E. Botha, * S. Den Boon, † S. Verver, †‡ R. Dunbar, * K-A Lawrence, * M. Bosman, §
D. A. Enarson, ¶ I. Toms, # N. Beyers*
* Desmond Tutu TB Centre, Department of Paediatrics and Child Health, Stellenbosch University, Tygerberg, South Africa ;
†
KNCV Tuberculosis Foundation, The Hague, ‡ CINIMA, Academic Medical Centre, Amsterdam, The Netherlands; § National
Health Laboratory Services, Cape Town, South Africa ; ¶ International Union Against Tuberculosis and Lung Disease, Paris,
France ; # Department of Health, City of Cape Town, Cape Town, South Africa.
Résumé
La proportion de non-mise sous traitement (défaillance initiale) et ses raisons ont été déterminées dans 11 services de soins de
santé primaires à Cape Town et aux environs dans des cas de tuberculose (TB) avec confirmation bactériologique. Les bases de
données provenant des laboratoires centralisés ont été comparées avec les registres électroniques de traitement de la TB. Il y a
eu 14% (373/2753) de cas de TB parmi les suspects de TB. Parmi les 58 cas (16%) de défaillance initiale, 14 (24%) sont décédés
et 26 (45%) n’ont pas pu être interviewés pour des raisons liées à leur adresse. Parmi les 18 sujets interviewés, 58% ont indiqué
des raisons de leur défaillance initiale liées aux services et 44% des raisons non liées aux services. Le taux élevé de défaillance
initiale impose une amélioration de la qualité des services de santé.

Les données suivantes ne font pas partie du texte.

(* ===== verification/XBarRuns.v ===== *)
(** The coherent crossbar in atomic mode, run on coherent caches above a memory:
    the snoops of a request, its answer, and evictions. *)
From Stdlib Require Import ZArith Lia Bool.
From stdpp Require Import base numbers gmap list.
From S2P Require Import Prelude ReplBase Bitfield AddrRange Indexing CacheBlk Partition Tags TagsInv TagsOps.
From S2P Require Import Bytes MemRequest MemPacket Clocked AbstractMem Serve ClassicCache ClassicOps.
From S2P Require Import ClassicTotal ClassicAccess ClassicSnoop AddrRangeMap BaseXBar SnoopFilter CoherentXBar ClassicServe Coupled AtomicRuns AtomicSends Transparent.
From S2P Require Import SnoopRuns FilterRuns.
Local Open Scope Z_scope.

(** A crossbar of one memory-side port, without a default port, that knows all the
    ranges, which are those of [A]; and the routing is the same for any such. *)
Definition located (A : gmap Z (list AddrRange)) (b : BaseXBar) : Prop := informed 1 InvalidPortID false A b.
Definition reroutes (b b' : BaseXBar) : Prop := forall A, located A b -> located A b'.

Section XBar.
Context {P D I : Type} {RP : ReplacementPolicy P D} {RPL : ReplacementPolicyLaws P D}
  {IP : IndexingPolicy I} {IPL : IndexingLaws I} {SP : ServingPolicy P D}.
Implicit Types s : cc_sys P D I.
Context (junk : Z) (gnu : bool) (packet_id : Packet -> Z) (getLatency : AbstractMemory -> Z)
  (ranges : Z -> list AddrRange) (above : Z -> Packet -> Packet).
Context (n lo : Z) (sec : bool) (k : Z) (Hk : 2 <= k < 31).
#[local] Abbreviation X := (xsys P D I AbstractMemory).
#[local] Abbreviation bs := (2 ^ k).
#[local] Abbreviation local s df := (coupled_by (alone := false) lo sec None s df df).
#[local] Abbreviation quietly := (fun _ : Z => false).
Implicit Types x : X.
(** The memory serves it. *)
Lemma memory_serves dm m p : holds dm m -> plain_packet p -> functional_packet p -> lo <= pk_addr p -> pk_addr p + pk_size p <= lo + vsize dm ->
  exists q m', AbstractMem.functionalAccess gnu p m = Ok (q, m') /\ pk_cmd q = responseCommand (pk_cmd p) /\ pk_data q = pk_data (result p dm).1 /\
    holds (after p dm) m'.
Proof.
  intros Hm Hp ([Hc|Hc] & Hk) H1 H2; pose proof (pp_size _ Hp) as Hz.
  - rewrite (memory_read gnu n lo dm m p) by done. eexists _, m. split; [done|]. rewrite serve_read by done. cbn [fst snd].
    rewrite splice_window by lia. split; [|done]. cbn. by rewrite Hc.
  - destruct (memory_write gnu n lo dm m p Hm Hp Hc Hk H1 H2) as (m' & E & Hm'). exists (respond p), m'. split; [done|].
    by rewrite serve_write.
Qed.
(** A block that has the bytes. *)
Lemma block_serves s dm df p e o : let a := blk_addr s (pk_addr p) in
  coupled None s dm df -> request_for s (vsize dm) p -> functional_packet p -> bytesValid p = [] -> entry s e = Some o -> key s o = Some (a, sec) ->
  exists v s', blk_satisfy (TagBlk e) a p s = Ok ((match pk_cmd p with ReadReq => with_bytes (window df (pk_addr p - lo) (pk_size p)) v p | _ => p end,
      bool_decide (pk_cmd p = ReadReq)), s') /\
    stepped s s' e o (ext o) (window (after p df) (a - lo) (blk_size s)).
Proof.
  intros a H R ([Hc|Hc] & Hk) Hv He Hkey; pose proof (cp_sound _ _ _ _ _ _ H) as Hs; pose proof (rf_plain _ _ _ _ _ R) as Hp; pose proof (pp_size _ Hp);
    destruct (request_block _ _ _ _ _ _ _ H R) as (Ha & A1 & A2 & A3 & A4 & A5 & A6); fold a in Ha, A1, A2, A3, A5, A6;
    destruct (serve_windows lo sec None s dm df p e o H R He Hkey (or_introl eq_refl)) as (W1 & W2 & _); fold a in W1, W2;
    destruct (key_block _ _ _ _ _ Hs He Hkey) as (_ & Kp & V & Kc & Kv); destruct (cp_bounds _ _ _ _ _ _ H) as (B1 & _ & _ & B4 & B5);
    unfold blk_satisfy; rewrite (bind_Ok _ _ _ _ _ (get_blk_Ok e s o He)), V, (bind_Ok getS _ s s s eq_refl);
    rewrite (bind_Ok _ _ _ _ _ (proj1 (blk_bytes_run e s o (proj2 Hs) He))).
  - destruct (block_read p a (blk_size s) (bytes_of s (ext o)) Hp Hc Hv) as (v & E); [lia|lia|done|done|done|]. exists v.
    rewrite E, (bind_Ok _ _ s _ s eq_refl). cbn [fst snd].
    destruct (put_bytes_run e s o (bytes_of s (ext o)) Hs He Kv) as (s' & Ep & St). exists s'. rewrite (bind_Ok _ _ _ _ _ Ep), Hc. split.
    + destruct (cp_block _ _ _ _ _ _ H e o a sec He Hkey) as (_ & _ & _ & _ & [Hb _]); [done|].
      rewrite <- Hb, window_window by lia. by replace (a - lo + (pk_addr p - a)) with (pk_addr p - lo) by lia.
    + rewrite W2, serve_read by done. cbn [snd]. by rewrite splice_window by lia.
  - rewrite (block_write p a (blk_size s) (bytes_of s (ext o))) by (done || lia). exists [].
    rewrite (bind_Ok _ _ s _ s eq_refl). cbn [fst snd]. 
    destruct (put_bytes_run e s o (splice (bytes_of s (ext o)) (Z.to_nat (pk_addr p - a)) (pk_data p)) Hs He) as (s' & Ep & St).
    { pose proof (pp_data _ Hp). unfold vsize in *. rewrite splice_length; lia. }
    exists s'. rewrite (bind_Ok _ _ _ _ _ Ep), Hc. split; [done|]. by rewrite W2, serve_write.
Qed.
Lemma plain_bytes p d v : plain_packet p -> vsize d = pk_size p -> plain_packet (with_bytes d v p).
Proof. intros [] Hd. by constructor. Qed.

(** The bytes of a clean block and of the memory change together. *)
Lemma clean_windows s dm df p e o : let a := blk_addr s (pk_addr p) in
  coupled None s dm df -> request_for s (vsize dm) p -> entry s e = Some o -> key s o = Some (a, sec) -> isSet DirtyBit (ext o) = false ->
  result p dm = result p df /\ window (after p dm) (a - lo) (blk_size s) = window (after p df) (a - lo) (blk_size s).
Proof.
  intros a H R He Hk Hd. destruct (request_block _ _ _ _ _ _ _ H R) as (Ha & A1 & A2 & A3 & A4 & A5 & A6). fold a in Ha, A1, A2, A3, A5, A6.
  destruct (cp_block _ _ _ _ _ _ H e o a sec He Hk) as (_ & _ & _ & _ & [W1 W2]); [done|]. rewrite <- W1 in W2. specialize (W2 Hd).
  destruct (cp_bounds _ _ _ _ _ _ H) as (B1 & _ & _ & _ & B5). pose proof (rf_plain _ _ _ _ _ R) as Hp. pose proof (pp_size _ Hp).
  assert (window dm (pk_addr p - lo) (pk_size p) = window df (pk_addr p - lo) (pk_size p)) as Ew.
  { replace (pk_addr p - lo) with ((a - lo) + (pk_addr p - a)) by lia. rewrite <- !(window_window _ (a - lo) (blk_size s)) by lia. by rewrite W2. }
  rewrite Ew. split; [done|].
  assert (vsize (result p df).2 = pk_size p) as Lv by (apply serve_length; [done|apply window_length; lia]).
  replace (pk_addr p - lo) with ((a - lo) + (pk_addr p - a)) in * by lia. rewrite !window_splice_in by lia. by rewrite W2.
Qed.

(** The access goes on to the memory after the block. *)
Lemma functional_below s s' dm df m p p2 e o : let a := blk_addr s (pk_addr p) in
  coupled None s dm df -> request_for s (vsize dm) p -> holds dm m -> functional_packet p -> entry s e = Some o -> key s o = Some (a, sec) ->
  stepped s s' e o (ext o) (window (after p df) (a - lo) (blk_size s)) ->
  p2 = p \/ (pk_cmd p = ReadReq /\ isSet DirtyBit (ext o) = false /\ exists d v, vsize d = pk_size p /\ p2 = with_bytes d v p) ->
  exists q m' dm', AbstractMem.functionalAccess gnu p2 m = Ok (q, m') /\ pk_cmd q = responseCommand (pk_cmd p) /\
    (pk_cmd p = WriteReq \/ isSet DirtyBit (ext o) = false -> pk_data q = pk_data (result p df).1) /\
    coupled None s' dm' (after p df) /\ holds dm' m' /\ vsize dm' = vsize dm.
Proof.
  intros a H R Hm Hf He Hk St Hp2. destruct (request_block _ _ _ _ _ _ _ H R) as (Ha & A1 & A2 & A3 & A4 & A5 & A6). fold a in Ha, A1, A2, A3, A5, A6.
  destruct (rf_range _ _ _ _ _ R) as [R1 R2]. pose proof (rf_plain _ _ _ _ _ R) as Hp. pose proof (pp_size _ Hp) as Hz.
  destruct (serve_windows lo sec None s dm df p e o H R He Hk (or_introl eq_refl)) as (_ & _ & W3 & W4). fold a in W4.
  destruct (cp_block _ _ _ _ _ _ H e o a sec He Hk) as (_ & _ & _ & Hr & _). destruct (key_block _ _ _ _ _ (cp_sound _ _ _ _ _ _ H) He Hk) as (_ & Kp & _ & Kc & _).
  assert (exists q m', AbstractMem.functionalAccess gnu p2 m = Ok (q, m') /\ pk_cmd q = responseCommand (pk_cmd p) /\
    pk_data q = pk_data (result p dm).1 /\ holds (after p dm) m') as (q & m' & Eq & Eqc & Eqd & Hm').
  { destruct Hp2 as [->|(Hc & _ & d & v & Hd & ->)]; [by apply memory_serves|].
    destruct (memory_serves dm m (with_bytes d v p) Hm (plain_bytes p d v Hp Hd)) as (q & m' & E1 & E2 & E3 & E4); [by destruct Hf; split|done|done|].
    exists q, m'. rewrite serve_read in E3, E4 |- * by done. by split_and!. }
  assert (vsize (after p dm) = vsize dm) as Ev.
  { pose proof (serve_length p _ Hp (window_length dm (pk_addr p - lo) (pk_size p) ltac:(lia) ltac:(lia) ltac:(lia))). unfold vsize in *. rewrite splice_length; lia. }
  exists q, m', (after p dm). split_and!; try done.
  - intros Hcase. rewrite Eqd. destruct Hcase as [Hw|Hd]; [by rewrite !serve_write by (done || apply Hf)|].
    by destruct (clean_windows s dm df p e o H R He Hk Hd) as [-> _].
  - assert (coupled (Some a) s (after p dm) df) as Ho.
    { apply (coupled_open s dm); [done|by eexists|done|]. intros a' C1 C2 C3 C4.
      pose proof (serve_length p _ Hp (window_length dm (pk_addr p - lo) (pk_size p) ltac:(lia) ltac:(lia) ltac:(lia))).
      apply window_splice_out; [lia|lia|lia|]. destruct (aligned_apart (blk_size s) a' a Kp C3 Ha C4); lia. }
    apply (coupled_update lo sec (Some a) s s' e o (ext o) (window (after p df) (a - lo) (blk_size s)) a (after p dm) df (after p df)); try done.
    + apply stepped_changed; [done|apply H|done].
    + apply St.
    + by right.
    + by rewrite Ev.
    + intros Hd. exact (proj2 (clean_windows s dm df p e o H R He Hk Hd)).
Qed.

MOTS CLÉS : tuberculose ; Afrique du Sud ; traitement ; abandon initial
La lutte antituberculeuse dépend d’une
détection et d’un traitement rapides des patients tuberculeux (TB) contagieux.1,2 Les Programmes Nationaux
contre la Tuberculose (PNT) essayent d’améliorer les
taux de détection des cas et de suivre soigneusement
les résultats du traitement. Toutefois, on connaît peu la
proportion des cas de TB diagnostiqués qui n’ont jamais
commencé le traitement (abandons initiaux) dans les
zones endémiques. Dans une étude récente, nous avons
signalé un taux d’abandon initial de 17% dans le district
de Stellenbosch en Afrique du Sud,3 mais les raisons de
ce taux élevé d’abandon initial n’étaient pas claires. Nous
avons mené une nouvelle étude dans d’autres collectivités pour investiguer ces raisons et émis l’hypothèse que
le décès en est le facteur contributif majeur.
MÉTHODES
Nous avons mené une révision des dossiers dans 11 services de soins de santé primaires de la Province de Western Cape (huit dans la Métropole de Cape Town et trois
dans des villes voisines). On a inclus dans l’étude tous
les adultes (≥ 15 ans) et tous les enfants (< 15 ans) qui
avaient envoyé des échantillons de crachats pour le diagnostic de la TB. Les échantillons de crachats avaient été
recueillis dans les services des Soins de Santé Primaire
(SSP) mais examinés par bacilloscopie dans des laboratoires centralisés hors-site. La culture n’a été exécutée
qu’à la demande des services (habituellement pour des
cas de TB traitée antérieurement). Les résultats des frottis
positifs et des cultures de TB ont été identifiés dans les
bases de données des trois laboratoires du Service National des Laboratoires de Santé (NHLS) dans le contexte
de l’étude pendant les mois d’avril à juin 2005. Les résultats ont été joints aux données personnelles sous forme
de nom, d’adresse, d’âge et de sexe. La base de données
de NHLS a été reliée manuellement aux registres électroniques de traitement TB pour les mêmes sites pendant la
période d’avril à septembre 2005, ce qui a permis d’identifier les abandons initiaux. La liaison électronique n’a
pas été possible en cas de différences d’orthographe.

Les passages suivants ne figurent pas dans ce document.